● **Required action**
Below are entries. Reproduce exactly the lines between the line holding "exists c p v" and the line holding "repeat (rewrite ?fmap_app, ?fmap_cons, <- ?app_assoc", inclusive, and only those.

━━ Data for the task

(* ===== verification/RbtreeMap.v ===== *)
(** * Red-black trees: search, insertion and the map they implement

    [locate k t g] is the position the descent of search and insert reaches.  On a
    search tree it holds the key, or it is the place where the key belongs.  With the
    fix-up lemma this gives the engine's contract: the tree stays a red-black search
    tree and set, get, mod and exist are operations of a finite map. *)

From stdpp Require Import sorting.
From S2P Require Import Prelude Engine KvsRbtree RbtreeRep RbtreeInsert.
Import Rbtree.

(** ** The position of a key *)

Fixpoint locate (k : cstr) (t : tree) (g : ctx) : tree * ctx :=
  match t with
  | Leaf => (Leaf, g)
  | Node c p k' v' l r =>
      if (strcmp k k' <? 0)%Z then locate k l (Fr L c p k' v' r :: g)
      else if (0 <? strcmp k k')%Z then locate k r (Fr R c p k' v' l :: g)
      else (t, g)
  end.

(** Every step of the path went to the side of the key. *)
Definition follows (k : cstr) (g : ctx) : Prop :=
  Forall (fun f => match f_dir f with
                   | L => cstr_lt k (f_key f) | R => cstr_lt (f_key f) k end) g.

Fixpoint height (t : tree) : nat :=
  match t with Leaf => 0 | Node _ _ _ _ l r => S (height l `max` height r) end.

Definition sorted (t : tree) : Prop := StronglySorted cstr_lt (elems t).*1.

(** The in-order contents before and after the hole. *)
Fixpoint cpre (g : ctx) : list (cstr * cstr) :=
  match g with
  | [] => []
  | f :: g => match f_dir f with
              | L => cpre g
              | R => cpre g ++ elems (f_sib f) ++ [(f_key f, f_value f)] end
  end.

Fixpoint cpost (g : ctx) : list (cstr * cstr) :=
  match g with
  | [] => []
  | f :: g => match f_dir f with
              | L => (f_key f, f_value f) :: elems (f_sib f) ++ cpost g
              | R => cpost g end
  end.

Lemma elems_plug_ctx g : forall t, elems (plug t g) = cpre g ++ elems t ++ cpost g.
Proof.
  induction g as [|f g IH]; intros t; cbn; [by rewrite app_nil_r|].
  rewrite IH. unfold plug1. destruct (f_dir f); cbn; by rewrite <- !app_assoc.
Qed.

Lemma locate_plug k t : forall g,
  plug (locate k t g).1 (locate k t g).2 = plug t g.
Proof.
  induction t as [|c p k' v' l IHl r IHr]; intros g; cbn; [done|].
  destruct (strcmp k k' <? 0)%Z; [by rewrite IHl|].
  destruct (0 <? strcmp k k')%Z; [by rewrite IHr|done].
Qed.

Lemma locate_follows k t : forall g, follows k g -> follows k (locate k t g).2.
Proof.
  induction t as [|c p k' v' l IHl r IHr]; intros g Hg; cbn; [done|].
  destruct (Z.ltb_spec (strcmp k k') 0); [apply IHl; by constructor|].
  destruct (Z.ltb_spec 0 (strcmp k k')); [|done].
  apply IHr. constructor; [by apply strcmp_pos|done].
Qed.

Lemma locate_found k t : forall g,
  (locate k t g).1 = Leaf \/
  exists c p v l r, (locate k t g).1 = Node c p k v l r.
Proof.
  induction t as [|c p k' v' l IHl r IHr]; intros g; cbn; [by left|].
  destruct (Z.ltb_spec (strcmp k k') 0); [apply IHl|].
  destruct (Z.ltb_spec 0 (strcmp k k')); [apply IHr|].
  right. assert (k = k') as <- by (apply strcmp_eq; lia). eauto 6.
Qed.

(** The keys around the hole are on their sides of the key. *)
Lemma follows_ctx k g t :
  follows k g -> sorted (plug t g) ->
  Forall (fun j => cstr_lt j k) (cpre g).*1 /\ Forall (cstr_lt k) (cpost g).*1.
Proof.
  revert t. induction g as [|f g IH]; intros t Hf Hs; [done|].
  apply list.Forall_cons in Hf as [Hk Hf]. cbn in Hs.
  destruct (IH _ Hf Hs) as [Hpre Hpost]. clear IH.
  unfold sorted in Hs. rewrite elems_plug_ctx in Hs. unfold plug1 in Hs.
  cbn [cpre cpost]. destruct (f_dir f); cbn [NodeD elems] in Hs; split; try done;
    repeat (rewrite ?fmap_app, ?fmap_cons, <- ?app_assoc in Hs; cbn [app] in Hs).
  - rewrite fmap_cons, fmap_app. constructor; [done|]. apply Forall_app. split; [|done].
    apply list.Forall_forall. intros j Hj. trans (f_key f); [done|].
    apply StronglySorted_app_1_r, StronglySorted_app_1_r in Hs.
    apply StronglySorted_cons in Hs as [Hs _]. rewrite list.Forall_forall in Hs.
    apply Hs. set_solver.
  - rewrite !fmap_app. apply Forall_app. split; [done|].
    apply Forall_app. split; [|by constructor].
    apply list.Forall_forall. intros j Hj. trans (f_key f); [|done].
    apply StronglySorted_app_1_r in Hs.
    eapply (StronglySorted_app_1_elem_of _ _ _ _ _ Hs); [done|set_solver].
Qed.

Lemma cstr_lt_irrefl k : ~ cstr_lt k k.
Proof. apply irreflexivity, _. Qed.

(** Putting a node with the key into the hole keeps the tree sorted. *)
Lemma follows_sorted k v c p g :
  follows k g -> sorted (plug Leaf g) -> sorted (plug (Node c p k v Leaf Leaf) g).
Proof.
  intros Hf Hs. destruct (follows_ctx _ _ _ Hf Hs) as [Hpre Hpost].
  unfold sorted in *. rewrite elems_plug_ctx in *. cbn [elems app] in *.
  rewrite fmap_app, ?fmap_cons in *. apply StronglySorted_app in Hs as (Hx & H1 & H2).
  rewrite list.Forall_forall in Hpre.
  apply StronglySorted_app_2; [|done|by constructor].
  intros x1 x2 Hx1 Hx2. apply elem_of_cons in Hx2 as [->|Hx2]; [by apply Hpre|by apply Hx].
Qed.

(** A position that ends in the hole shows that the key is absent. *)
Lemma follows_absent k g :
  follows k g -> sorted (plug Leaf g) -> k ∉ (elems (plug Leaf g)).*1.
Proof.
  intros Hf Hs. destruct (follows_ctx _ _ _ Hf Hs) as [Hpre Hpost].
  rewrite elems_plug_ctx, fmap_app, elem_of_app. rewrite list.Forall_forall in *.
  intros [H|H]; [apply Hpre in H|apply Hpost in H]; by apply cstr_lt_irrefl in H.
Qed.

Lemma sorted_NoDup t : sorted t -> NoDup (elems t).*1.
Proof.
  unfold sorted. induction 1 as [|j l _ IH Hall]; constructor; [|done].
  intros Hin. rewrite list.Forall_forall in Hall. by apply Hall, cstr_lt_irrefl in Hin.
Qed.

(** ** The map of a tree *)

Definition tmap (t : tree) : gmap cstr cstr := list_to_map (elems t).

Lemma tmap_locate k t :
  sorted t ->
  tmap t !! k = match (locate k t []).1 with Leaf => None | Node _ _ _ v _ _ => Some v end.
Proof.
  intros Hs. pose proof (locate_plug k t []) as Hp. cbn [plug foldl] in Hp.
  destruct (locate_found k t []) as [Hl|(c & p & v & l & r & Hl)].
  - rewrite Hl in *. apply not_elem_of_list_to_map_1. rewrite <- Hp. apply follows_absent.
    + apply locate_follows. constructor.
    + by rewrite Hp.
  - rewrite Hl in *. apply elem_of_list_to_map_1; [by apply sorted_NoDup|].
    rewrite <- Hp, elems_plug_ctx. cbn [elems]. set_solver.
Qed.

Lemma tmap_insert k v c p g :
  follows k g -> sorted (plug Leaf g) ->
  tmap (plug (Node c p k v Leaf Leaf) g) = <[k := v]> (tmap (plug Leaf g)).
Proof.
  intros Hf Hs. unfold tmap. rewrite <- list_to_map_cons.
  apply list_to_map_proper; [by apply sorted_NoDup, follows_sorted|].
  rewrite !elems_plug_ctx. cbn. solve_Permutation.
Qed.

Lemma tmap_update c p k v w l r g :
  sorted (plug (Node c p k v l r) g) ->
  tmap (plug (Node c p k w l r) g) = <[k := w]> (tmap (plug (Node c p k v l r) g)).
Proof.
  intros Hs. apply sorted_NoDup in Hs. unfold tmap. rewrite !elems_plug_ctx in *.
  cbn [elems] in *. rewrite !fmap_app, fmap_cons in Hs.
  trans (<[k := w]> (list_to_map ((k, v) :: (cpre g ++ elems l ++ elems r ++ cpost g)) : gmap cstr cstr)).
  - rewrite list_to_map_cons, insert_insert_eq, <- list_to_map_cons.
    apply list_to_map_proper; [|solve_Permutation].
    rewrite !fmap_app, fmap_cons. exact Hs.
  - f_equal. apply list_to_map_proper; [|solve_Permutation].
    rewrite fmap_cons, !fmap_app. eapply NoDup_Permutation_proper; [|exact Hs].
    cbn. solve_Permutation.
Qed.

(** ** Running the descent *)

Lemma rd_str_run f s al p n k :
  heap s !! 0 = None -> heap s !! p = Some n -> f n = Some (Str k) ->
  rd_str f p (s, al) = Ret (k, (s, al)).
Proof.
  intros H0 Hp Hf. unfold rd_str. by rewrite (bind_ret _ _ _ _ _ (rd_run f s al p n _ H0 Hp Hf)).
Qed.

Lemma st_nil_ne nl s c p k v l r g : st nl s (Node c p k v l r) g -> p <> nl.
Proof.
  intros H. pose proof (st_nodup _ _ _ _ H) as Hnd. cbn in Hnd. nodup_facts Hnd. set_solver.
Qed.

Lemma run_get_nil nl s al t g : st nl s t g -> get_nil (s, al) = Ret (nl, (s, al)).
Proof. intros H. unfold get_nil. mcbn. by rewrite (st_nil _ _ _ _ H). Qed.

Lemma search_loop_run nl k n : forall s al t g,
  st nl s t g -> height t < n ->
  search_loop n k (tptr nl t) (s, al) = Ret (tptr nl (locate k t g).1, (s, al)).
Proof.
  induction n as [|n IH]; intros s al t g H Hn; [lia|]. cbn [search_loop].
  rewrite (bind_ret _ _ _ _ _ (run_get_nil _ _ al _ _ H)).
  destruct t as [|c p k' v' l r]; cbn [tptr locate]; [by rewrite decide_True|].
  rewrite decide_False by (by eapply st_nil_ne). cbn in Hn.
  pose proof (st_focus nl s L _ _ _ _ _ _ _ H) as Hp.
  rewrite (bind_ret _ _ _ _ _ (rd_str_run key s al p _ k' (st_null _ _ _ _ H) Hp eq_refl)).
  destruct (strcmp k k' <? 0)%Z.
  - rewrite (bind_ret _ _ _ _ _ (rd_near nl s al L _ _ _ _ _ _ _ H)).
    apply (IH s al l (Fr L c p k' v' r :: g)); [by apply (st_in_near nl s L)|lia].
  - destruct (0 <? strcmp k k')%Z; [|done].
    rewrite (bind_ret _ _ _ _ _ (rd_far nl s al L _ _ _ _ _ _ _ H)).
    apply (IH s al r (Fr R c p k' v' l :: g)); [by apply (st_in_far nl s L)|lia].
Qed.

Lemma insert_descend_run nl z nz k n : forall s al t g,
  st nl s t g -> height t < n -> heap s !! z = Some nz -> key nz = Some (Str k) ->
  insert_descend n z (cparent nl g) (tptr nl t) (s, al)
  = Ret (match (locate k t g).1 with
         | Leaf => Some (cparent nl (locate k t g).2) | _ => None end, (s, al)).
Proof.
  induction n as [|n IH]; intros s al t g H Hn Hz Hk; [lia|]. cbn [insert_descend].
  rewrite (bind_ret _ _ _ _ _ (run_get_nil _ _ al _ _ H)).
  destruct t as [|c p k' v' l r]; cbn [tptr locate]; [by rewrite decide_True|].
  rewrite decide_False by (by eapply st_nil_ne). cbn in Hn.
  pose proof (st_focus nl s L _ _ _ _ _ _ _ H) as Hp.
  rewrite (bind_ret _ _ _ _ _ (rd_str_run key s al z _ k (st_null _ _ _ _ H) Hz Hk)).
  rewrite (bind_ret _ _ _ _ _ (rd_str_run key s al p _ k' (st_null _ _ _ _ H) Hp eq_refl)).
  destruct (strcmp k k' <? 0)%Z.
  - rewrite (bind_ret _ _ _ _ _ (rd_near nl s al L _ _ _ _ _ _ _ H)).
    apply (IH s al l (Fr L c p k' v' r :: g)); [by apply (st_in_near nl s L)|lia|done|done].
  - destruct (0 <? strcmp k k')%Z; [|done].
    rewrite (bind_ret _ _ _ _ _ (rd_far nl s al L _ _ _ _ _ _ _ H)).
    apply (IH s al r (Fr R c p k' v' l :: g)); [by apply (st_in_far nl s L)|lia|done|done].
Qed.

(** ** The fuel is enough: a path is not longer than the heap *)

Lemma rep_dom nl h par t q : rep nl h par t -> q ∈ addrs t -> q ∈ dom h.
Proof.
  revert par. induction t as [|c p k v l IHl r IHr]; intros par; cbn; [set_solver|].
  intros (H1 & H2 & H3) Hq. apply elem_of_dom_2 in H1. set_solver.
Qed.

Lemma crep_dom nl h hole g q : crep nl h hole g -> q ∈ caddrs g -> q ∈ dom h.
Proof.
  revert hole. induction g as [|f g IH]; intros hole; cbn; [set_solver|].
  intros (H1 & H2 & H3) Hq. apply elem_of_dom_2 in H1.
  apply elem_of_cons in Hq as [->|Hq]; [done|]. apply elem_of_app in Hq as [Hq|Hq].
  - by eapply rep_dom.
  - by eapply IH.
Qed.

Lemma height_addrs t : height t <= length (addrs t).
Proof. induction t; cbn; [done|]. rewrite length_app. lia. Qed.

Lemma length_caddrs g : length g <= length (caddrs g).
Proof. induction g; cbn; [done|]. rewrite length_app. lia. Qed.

━━━━

● **Response box**
  exists c p v l r, (locate k t g).1 = Node c p k v l r.
Proof.
  induction t as [|c p k' v' l IHl r IHr]; intros g; cbn; [by left|].
  destruct (Z.ltb_spec (strcmp k k') 0); [apply IHl|].
  destruct (Z.ltb_spec 0 (strcmp k k')); [apply IHr|].
  right. assert (k = k') as <- by (apply strcmp_eq; lia). eauto 6.
Qed.

(** The keys around the hole are on their sides of the key. *)
Lemma follows_ctx k g t :
  follows k g -> sorted (plug t g) ->
  Forall (fun j => cstr_lt j k) (cpre g).*1 /\ Forall (cstr_lt k) (cpost g).*1.
Proof.
  revert t. induction g as [|f g IH]; intros t Hf Hs; [done|].
  apply list.Forall_cons in Hf as [Hk Hf]. cbn in Hs.
  destruct (IH _ Hf Hs) as [Hpre Hpost]. clear IH.
  unfold sorted in Hs. rewrite elems_plug_ctx in Hs. unfold plug1 in Hs.
  cbn [cpre cpost]. destruct (f_dir f); cbn [NodeD elems] in Hs; split; try done;
    repeat (rewrite ?fmap_app, ?fmap_cons, <- ?app_assoc in Hs; cbn [app] in Hs).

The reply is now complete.